Uh, what? First of all, if you're so concerned with what I say, why does it take you over half a year to reply?
Who on earth would think I'm a bootlegger? What could possibly give anyone that impression?
If you don't like what I think and say, fine; to some people, business is just business. I apply some morals to how I view and conduct business, however, and I think you take advantage of your own fellow collectors. You're in the same group of people that try to convince someone new to collecting older games that a Super Mario Bros. cart is "MEGA R@RE" and worth 20 bucks. Except those sellers tend to get their copies of Super Mario Bros. at thrift stores and what have you. You weasel your items out of the same community that's collecting it. You'll go to fan communities, where people just want to trade and sell their unwanted stuff to other people that would appreciate it, and you try to snap up every reasonable or low-priced soundtrack you can find before anybody else can get to it just so you can throw it up on eBay and set a Buy It Now several times what it's actually worth and wait until a sucker comes along and buys it.

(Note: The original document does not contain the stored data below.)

(** * broccoli-scss-lint: the filter, its cache key and its test generators

    A shallow embedding of the JavaScript sources

      - [lib/index.js] / [dist/index.js]  the sass-lint filter ([ScssLinter]),
      - [dist/test-generators.js]         the QUnit and Mocha test generators,
      - [index.js]                        the older scss-lint (shell) filter,

    followed by the properties of the filter that the specification states.

    JavaScript values are a small inductive type; an object is the list of
    its own enumerable properties in [Object.keys] order, so that key order
    is visible where the code can observe it.  Strings are byte strings
    (the UTF-8 text that [hash.update(buf, 'utf8')] consumes).  Exceptions
    are a sum type, calls to the collaborators that the code makes for
    their effect ([minimatch], [linter.outputResults], [shell.exec]) are
    recorded in a trace. *)

From Stdlib Require Import ZArith List String Ascii Bool Lia Permutation.
From Stdlib Require Import Numbers.DecimalString Numbers.DecimalZ.
Import ListNotations.
Open Scope string_scope.
Open Scope list_scope.

Set Warnings "-register-all".

(** ** JavaScript values *)

Module JS.

(** Numbers: the integers (meant in the range that JavaScript prints in
    plain decimal notation), [NaN] and the two infinities.  Fractions are
    not modelled. *)
Inductive number : Type :=
| Int (z : Z)
| NaN
| Infinity (negative : bool).

Inductive value : Type :=
| VUndefined
| VNull
| VBool (b : bool)
| VNum (n : number)
| VStr (s : string)
| VFun (src : string)           (* a function, by its source text *)
| VClosure (name src : string)  (* a function of the generators module *)
| VArr (items : list value)
| VObj (props : list (string * value)).

Inductive error : Type :=
| TypeError (msg : string)
| ReferenceError (msg : string)
| Error (msg : string).

(** A computation that may throw. *)
Definition result (A : Type) : Type := (error + A)%type.

Definition ok {A} (a : A) : result A := inr a.
Definition throw {A} (e : error) : result A := inl e.

Definition rbind {A B} (m : result A) (f : A -> result B) : result B :=
  match m with
  | inl e => inl e
  | inr a => f a
  end.

Definition typeof (v : value) : string :=
  match v with
  | VUndefined => "undefined"
  | VNull => "object"
  | VBool _ => "boolean"
  | VNum _ => "number"
  | VStr _ => "string"
  | VFun _ | VClosure _ _ => "function"
  | VArr _ | VObj _ => "object"
  end.

(** ToBoolean *)
Definition truthy (v : value) : bool :=
  match v with
  | VUndefined | VNull => false
  | VBool b => b
  | VNum (Int z) => negb (Z.eqb z 0)
  | VNum NaN => false
  | VNum (Infinity _) => true
  | VStr s => negb (String.eqb s "")
  | VFun _ | VClosure _ _ | VArr _ | VObj _ => true
  end.

Definition isArray (v : value) : bool :=
  match v with
  | VArr _ => true
  | _ => false
  end.

Definition decimal (z : Z) : string := NilZero.string_of_int (Z.to_int z).

(** Number::toString, on the numbers of the model. *)
Definition number_to_string (n : number) : string :=
  match n with
  | Int z => decimal z
  | NaN => "NaN"
  | Infinity false => "Infinity"
  | Infinity true => "-Infinity"
  end.

(** ToString.  An array prints its elements joined by commas, with
    [null] and [undefined] printed as the empty string. *)
Fixpoint to_string (v : value) : string :=
  match v with
  | VUndefined => "undefined"
  | VNull => "null"
  | VBool true => "true"
  | VBool false => "false"
  | VNum n => number_to_string n
  | VStr s => s
  | VFun src => src
  | VClosure _ src => src
  | VArr items =>
      String.concat ","
        ((fix each (l : list value) : list string :=
            match l with
            | [] => []
            | VUndefined :: l' => "" :: each l'
            | VNull :: l' => "" :: each l'
            | x :: l' => to_string x :: each l'
            end) items)
  | VObj _ => "[object Object]"
  end.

Going back to the Super Mario Bros. analogy, what you do would be like not only selling Super Mario Bros. to a sucker for $20 but ALSO combing the Digital Press Marketplace forum for every cheap copy you can find to supply your selling habits, leaving no fair prices for the fans just looking to collect by buying and selling among each other.
I know the buying to resell game very well, since I do it myself, but I apply some standards to how I practice. I buy my items from thrift stores and pawn shops and what have you, not fan forums, and when I list them for sale, I check completed auctions on eBay to find a fair price based on what people have already been paying.